In this article, we design and develop a scalable method for counting the number of motifs in a dynamic biological network. Our method incrementally updates the frequency of each motif as the underlying network's topology evolves. Our experiments demonstrate that our method can update the frequency of each motif in orders of magnitude faster than counting the motif embeddings every time the network changes. If the network evolves more frequently, the margin with which our method outperforms the existing static methods, increases.
We evaluated our method extensively using synthetic and real datasets, and show that our method is highly accurate(≥ 96%) and that it can be scaled to large dense networks. The results on real data demonstrate the utility of our method in revealing interesting insights on the evolution of biological processes.

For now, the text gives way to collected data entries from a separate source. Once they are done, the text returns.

Lemma negated_class_encoding_witness :
  forallb isAtomic [Str "a"; Str "-"; SpecialToken "charRange" "0-9"] = true
  /\ encodePattern (NotAnyOf [Str "a"; Str "-"; SpecialToken "charRange" "0-9"])
       true
     = OK "[^a-0-9]".
Proof.
  split; [ reflexivity | ].
  destruct (proj2 (negated_class_encoding
                     [Str "a"; Str "-"; SpecialToken "charRange" "0-9"] true)
              eq_refl) as (parts & Hparts & Hencoded).
  injection Hparts as <-. exact Hencoded.
Defined.

(* ------------------------------------------------------------------ *)
(** ** Disjunctions that hold the empty literal *)

Lemma isSingleCharPattern_Throw (pattern : Pattern) (e : Error) :
  isSingleCharPattern pattern = Throw e -> e = ZeroLengthString.
Proof.
  destruct pattern as [s | | | | | | | | | | | | | | ]; try discriminate.
  destruct s; cbn; congruence.
Qed.

Lemma groupMember_Throw (groups : list (list Pattern)) (x : Pattern) (e : Error) :
  groupMember isSingleCharPattern groups x = Throw e -> e = ZeroLengthString.
Proof.
  unfold groupMember.
  destruct (List.last groups []) as [ | first others]; [ discriminate | ].
  destruct (isSingleCharPattern x) as [a | e1] eqn:Hx.
  - destruct (isSingleCharPattern first) as [b | e2] eqn:Hfirst.
    + cbn [bind]. destruct (Bool.eqb a b); discriminate.
    + cbn [bind]. intros [= <-]. exact (isSingleCharPattern_Throw _ _ Hfirst).
  - cbn [bind]. intros [= <-]. exact (isSingleCharPattern_Throw _ _ Hx).
Qed.

Lemma forOf_groupMember_Throw (members : list Pattern) :
  forall groups e,
  forOf (groupMember isSingleCharPattern) members groups = Throw e ->
  e = ZeroLengthString.
Proof.
  induction members as [ | x rest IH]; intros groups e; [ discriminate | ].
  cbn [forOf].
  destruct (groupMember isSingleCharPattern groups x) as [groups' | e'] eqn:Hstep.
  - cbn [bind]. apply IH.
  - cbn [bind]. intros [= <-]. exact (groupMember_Throw _ _ _ Hstep).
Qed.

Lemma groupMember_last {A : Type} (isSingle : A -> result bool)
  (groups groups' : list (list A)) (x : A) :
  groupMember isSingle groups x = OK groups' -> List.last groups' [] <> [].
Proof.
  unfold groupMember.
  assert (Hpush : forall g : list A, g ++ [x] <> []).
  { intros g Hg. now apply app_eq_nil in Hg as [_ Hg]. }
  destruct (List.last groups []) as [ | first others].
  - cbn [bind]. intros [= <-]. rewrite List.last_last. apply (Hpush []).
  - destruct (isSingle x) as [a | e]; [ | discriminate ].
    destruct (isSingle first) as [b | e]; [ | discriminate ].
    cbn [bind]. destruct (Bool.eqb a b); intros [= <-];
      rewrite List.last_last; [ apply (Hpush (first :: others)) | discriminate ].
Qed.

(** Once the last group holds a member, the grouping loop does not get
    past an empty literal. *)
Lemma forOf_groupMember_empty_literal (members : list Pattern) :
  forall groups,
  In (Str "") members -> List.last groups [] <> [] ->
  forOf (groupMember isSingleCharPattern) members groups
  = Throw ZeroLengthString.
Proof.
  induction members as [ | x rest IH]; intros groups Hin Hlast;
    [ contradiction | ].
  assert (Hthrows : exists e,
            forOf (groupMember isSingleCharPattern) (x :: rest) groups = Throw e).
  { cbn [forOf].
    destruct (groupMember isSingleCharPattern groups x) as [groups' | e] eqn:Hstep;
      [ | now exists e ].
    cbn [bind]. destruct Hin as [-> | Hin].
    - exfalso. unfold groupMember in Hstep.
      destruct (List.last groups []) as [ | first others]; [ congruence | ].
      discriminate Hstep.
    - exists ZeroLengthString. apply IH; [ exact Hin | ].
      exact (groupMember_last _ _ _ _ Hstep). }
  destruct Hthrows as [e He]. rewrite He. f_equal.
  exact (forOf_groupMember_Throw _ _ _ He).
Qed.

网络基序是在给定网络中频繁出现的子网。检测此类基序很重要,因为它们揭示了给定生物网络的功能和局部特性。然而,寻找基序是一项计算上具有挑战性的任务,因为它需要解决代价高昂的子图同构问题。此外,生物网络的拓扑结构会随时间变化。这些不断变化的网络称为动态生物网络。随着网络的演化,网络中每个基序的频率也会改变。在动态网络中,随着网络拓扑的演化,从头计算给定基序的频率是不可行的,特别是对于大型且快速演化的网络。
在本文中,我们设计并开发了一种可扩展的方法来计算动态生物网络中基序的数量。我们的方法随着基础网络拓扑的演化逐步更新每个基序的频率。我们的实验表明,我们的方法更新每个基序频率的速度比每次网络变化时都重新计算基序嵌入要快几个数量级。如果网络演化更频繁,我们的方法相对于现有静态方法的优势就会增加。
我们使用合成数据集和真实数据集对我们的方法进行了广泛评估,结果表明我们的方法具有高度准确性(≥96%),并且可以扩展到大型密集网络。真实数据的结果证明了我们的方法在揭示生物过程演化方面有趣见解的实用性。